Prognosis for these fractures is generally good, with total healing time not exceeding 12 weeks. The first two weeks will show significantly reduced overall swelling, with improvement in clenching ability showing up first. Ability to extend the fingers in all directions appears to improve more slowly. Hard casts are rarely required, and soft casts or splints can be removed for brief periods of time to allow for cleaning and drying the skin underneath the splint. Pain from injury varies person to person as with most injuries. Depending on the individual a course of over the counter or narcotic pain medication will suffice. Muscle atrophy of 5 to 15 percent may be expected, with a rehabilitation period of approximately 4 months given adequate therapy. In the mildest of cases, full rehabilitation status can be achieved within 3 to 4 months.

==Epidemiology==
Hand and wrist injuries are reported to account for fifteen to twenty percent of emergency room injuries, and metacarpal fractures represent a significant number of those injuries. Hand injuries of this sort are most prevalent among fifteen- to thirty-five-year-old males, and the fifth metacarpal is the one most commonly affected.

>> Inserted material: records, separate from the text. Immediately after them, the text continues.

Lemma login_for_access_token_inv db now u p tok :
  login_for_access_token db now u p = Return tok ->
  exists doc, find_one u db = Py_dict doc /\
    verify_password p (hashed_password doc) = true /\
    tok = {| access_token :=
               create_access_token now {["sub" := VStr (email doc)]}
                 (Some (timedelta_minutes ACCESS_TOKEN_EXPIRE_MINUTES));
             token_type := "bearer" |}.
Proof.
  intros Hl. pose proof (authenticate_user_cases db u p) as Ha.
  destruct (find_one u db) as [| |doc] eqn:Hf.
  - unfold login_for_access_token in Hl. by rewrite Ha in Hl.
  - unfold login_for_access_token in Hl. by rewrite Ha in Hl.
  - destruct (verify_password p (hashed_password doc)) eqn:Hv.
    + rewrite (login_for_access_token_found _ _ _ _ _ Hf Hv) in Hl.
      destruct (login_expiry_ok now); [|done]. injection Hl as <-. by exists doc.
    + unfold login_for_access_token in Hl. by rewrite Ha in Hl.
Qed.

Context `{!JwsCorrect SECRET_KEY ALGORITHM}.

Lemma jws_verify_minted now data ttl :
  json_claims data ->
  jws_verify (create_access_token now data ttl) SECRET_KEY [ALGORITHM] =
    Some (<["exp" := VInt (timegm (expire now ttl))]> data).
Proof.
  intros Hd. unfold create_access_token, jwt_encode, to_encode.
  rewrite jwt_intdates_exp by done.
  apply jws_verify_sign. by apply json_claims_insert_int.
Qed.

Lemma token_expiry_minted now data ttl :
  json_claims data ->
  token_expiry (create_access_token now data ttl) = Some (timegm (expire now ttl)).
Proof.
  intros Hd. unfold token_expiry. rewrite jws_verify_minted by done. simpl.
  by rewrite lookup_insert_eq.
Qed.

(** A minted token is accepted exactly until the second of its expiry. *)
Lemma verify_token_minted t0 t1 e ttl :
  verify_token t1 (create_access_token t0 {["sub" := VStr e]} ttl) =
    if timegm (expire t0 ttl) <? timegm t1 then Raise (HTTP credentials_exception)
    else Return e.
Proof.
  unfold verify_token, jwt_decode.
  rewrite jws_verify_minted by apply json_claims_sub.
  rewrite validate_claims_sub_exp.
  destruct (timegm (expire t0 ttl) <? timegm t1); [done|].
  by rewrite lookup_insert_ne, lookup_singleton_eq.
Qed.
End TokenFacts.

Males are nearly fifty percent more likely to sustain fracture from a punch mechanism than females. Male intentional punch injuries are correlated predominantly with social deprivation, while female punch intentional injuries show more correlation with psychiatric disorders. Approximately 3.7 male hand injuries, per 1000, per year, and 1.3 female hand injuries, per 1000, per year, have been reported. Common mechanisms of injury are gender specific. Although the fiscal cost is not available, it can be asserted that the cost is reasonably significant per individual, depending on the cost of emergency care, immobilization, surgery, follow up doctors' visits, etc. in addition to the fiscal impact from loss of and/or limited work abilities.

==Terminology==
As these are colloquial terms, texts and medical dictionaries do not universally agree on precise meanings. Various authorities state that a "boxer's fracture" means a break in specifically the second metacarpal bone or third metacarpal bone, with "bar room fracture" being specific to the fourth metacarpal bone or fifth metacarpal bone. This is derived from boxers properly punching through the 2nd and 3rd knuckles, whereas inexperienced fighters often connect with the weaker 4th and 5th. Though some writers assert that boxer's fracture and bar room fracture are distinct terms representing injuries to different bones, this distinction seems to have been lost and most medical professionals now describe any metacarpal fracture as a "boxer's fracture".